The University of Vermont's Independent Voice Since 1883

The Vermont Cynic

The University of Vermont's Independent Voice Since 1883

The Vermont Cynic

The University of Vermont's Independent Voice Since 1883

The Vermont Cynic

Embracing our emotions, both the positive and the negative

Embracing+our+emotions%2C+both+the+positive+and+the+negative
Zoё Obenza-Bridges

Happiness feels good. 

When we feel discouraged, we are constantly told to maintain hope for the future and are assured that everything will work out in the end. 

Realistically, however, it isn’t always useful to see the world through rose-colored glasses. 

Not only does the media constantly showcase the crumbling state of the world, reminding us of the latest tragedies in two-minute increments, but as college students we also feel the stress and pressure that is a result of countless assignments, deadlines and responsibilities. 

With all these factors, an individual may feel sadness, guilt or even anger. 

Individuals tend to place judgment on these negative feelings and label them as bad or inappropriate, according to an April 21 New York Times article.

It’s time to stop shying away from feeling darker emotions and thoughts. We must accept and admire these sentiments within us, even using them to strengthen humanity. 

The darker side of human emotion is represented in the concept of the Jungian Shadow. 

Psychologist Carl Jung labels internal human feelings such as guilt and disgust as existing in “the Shadow.” One’s shadow self is composed of emotions and thoughts that are generally unacceptable in society according to an Aug. 2015 article by The Society of Analytical Psychology.

The shadow self, in its deepest definition, is the part of us that we have no wish to recognize or align ourselves with, according to the article. 

Though the shadow self is obviously not an anatomical part of the body, it gives residence to the part of us with which we feel the need to mask unpleasant emotions. 

Instead of expressing these emotions, we cover them up with smiles and distract ourselves so that we “feel better.”

Though we repress and reject the parts of our identity that are labeled as our shadow self, they are still a part of our unconscious mind and remain a core piece of our sense of self, according to an Aug. 1 Cleveland Clinic article.

Our shadow self also represents the parts of our personality that we perceive as our weaknesses and how we mask them. This could look like being extremely generous due to the fear of possessing selfish tendencies, according to the Cleveland Clinic article. 

To think that each of us possess internal doubts and conflicts within us that we refuse to acknowledge should be reason enough for humanity as a whole to recognize that negative-feeling emotions are a completely normal part of life. 

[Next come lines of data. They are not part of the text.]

(* ===== verification/SimpleCorrect.v ===== *)
(** * Correctness of the simple durable engine

    The engine stands for a byte array: the chunks with a leaf have their bytes in the blob of the leaf,
    all others are zero.  Reads return the array.  A write that succeeds is in the array; a write
    that fails half way leaves every byte old or new. *)

From S2P Require Import Prelude ControlPlane Server ExtentMap Wal WalLocal Overlay ReadCache ReadCacheCorrect Geometry Admission Export Catalog Tree Storage.
From S2P Require Import ReadView TreeReaders Publication TreePaths CompactionPlan CompactionCorrect SimpleDurable SimplePlan.

#[local] Open Scope string_scope.
#[local] Open Scope list_scope.
#[local] Open Scope Z_scope.

Abbreviation C := SIMPLE_CHUNK_BYTES (only parsing).

Lemma simple_chunk_value : C = 33554432.
Proof. done. Qed.

(** ** The rounds of the loops over chunks *)

(** The piece of a request from position [p] on that lies in the chunk of [p]. *)
Lemma piece_step p left n :
  0 ≤ p → 0 < left → n = Z.min (C - p mod C) left →
  0 < n ≤ left ∧ n ≤ C ∧ p = p / C * C + p mod C ∧ 0 ≤ p mod C ∧ p mod C + n ≤ C ∧ (n < left → p + n = (p / C + 1) * C).
Proof.
  intros Hp Hl ->. pose proof simple_chunk_value. pose proof (Z.div_mod p C ltac:(lia)). pose proof (Z.mod_pos_bound p C ltac:(lia)).
  split; [lia|]. split; [lia|]. split; [lia|]. split; [lia|]. split; [lia|]. intros Hlt.
  lia.
Qed.

Lemma simple_fuel_enough lo len :
  0 ≤ lo → 0 < len → (lo + len - 1) / C - (lo + 0) / C < Z.of_nat (simple_fuel len).
Proof.
  intros Hlo Hl. pose proof simple_chunk_value as HC. unfold simple_fuel. rewrite Z.add_0_r.
  pose proof (Z.div_mod (lo + len - 1) C ltac:(lia)). pose proof (Z.mod_pos_bound (lo + len - 1) C ltac:(lia)).
  pose proof (Z.div_mod lo C ltac:(lia)). pose proof (Z.mod_pos_bound lo C ltac:(lia)).
  pose proof (Z.div_mod len C ltac:(lia)). pose proof (Z.mod_pos_bound len C ltac:(lia)).
  rewrite Z2Nat.id by (pose proof (Z.div_pos len C ltac:(lia) ltac:(lia)); lia). nia.
Qed.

Attempting to ignore this common darkness that exists in all of us wastes an opportunity for connection and support, something that this world truly needs. 

The complexities of our inner dialogue, fears and unpleasant emotions don’t have to be something that is shameful. 

Sometimes, there is little value in covering grief, anger and sadness by attempting to distract ourselves with funny TV shows, scrolling endlessly on TikTok or working to “shake it off” instead of validating our feelings and thoughts, no matter how scary they are.

Toxic positivity dismisses negative emotions rather than affirming them, often being perceived as lacking empathy, according to a Sept. 8, 2021 UW Medicine article.

Though toxic positivity doesn’t usually come from a place of intentional harm, it can make individuals feel like they are being “shut down” whenever they discuss negative emotions, according to the UW Medicine article. 

By labeling certain emotions as bad, both the negative emotions themselves and the judgments we have against them compile, and result in an increased risk of depression and anxiety, according to the New York Times article.

We can grow from sitting with unpleasant emotions or sharing our feelings, even if they don’t fit what society pins as acceptable. 

The adverse experiences and struggles that we undergo allow us to exhibit more authentic compassion and effective empathy tendencies, according to a 2016 American Psychological Association study.

In other words, individual or even community-wide struggles increase our strength in connecting with others. 

It is no surprise that we all have a tangled sense of negativity within us. 

Awful events of injustice, chaos and horrible disasters seem to be never-ending and feel completely out of our individual control. It is more than normal to feel the heaviness of hopelessness and grief. 

Happiness is valid. Anger, sadness and pessimism that contain no optimistic or hopeful rebuttal are just as valid. 

Not every part of ourselves will fit the pretty picture aligned with being eternally grateful or  living our lives in a way that emphasizes fulfillment and abundance.  

Repressing the negative and doubtful parts of ourselves won’t produce connections and change in the same way as acknowledging the universal struggles that are part of the human experience. 

It is inspiring to see Gen Z talk about negative emotions and mental health in general. 

In describing their current health and well-being, only 15% of Gen Z aged 18-26 reported having “excellent” mental health, according to a Sept. 14 CNN article.

It is so validating to know that others are going through similar struggles. 

Internal honesty and honesty with others regarding emotions, both positive and negative, could bring much constructive conversation and connection. 

There’s no shame in our complicated or negative emotions. Feeling and accepting them could truly bring so much light.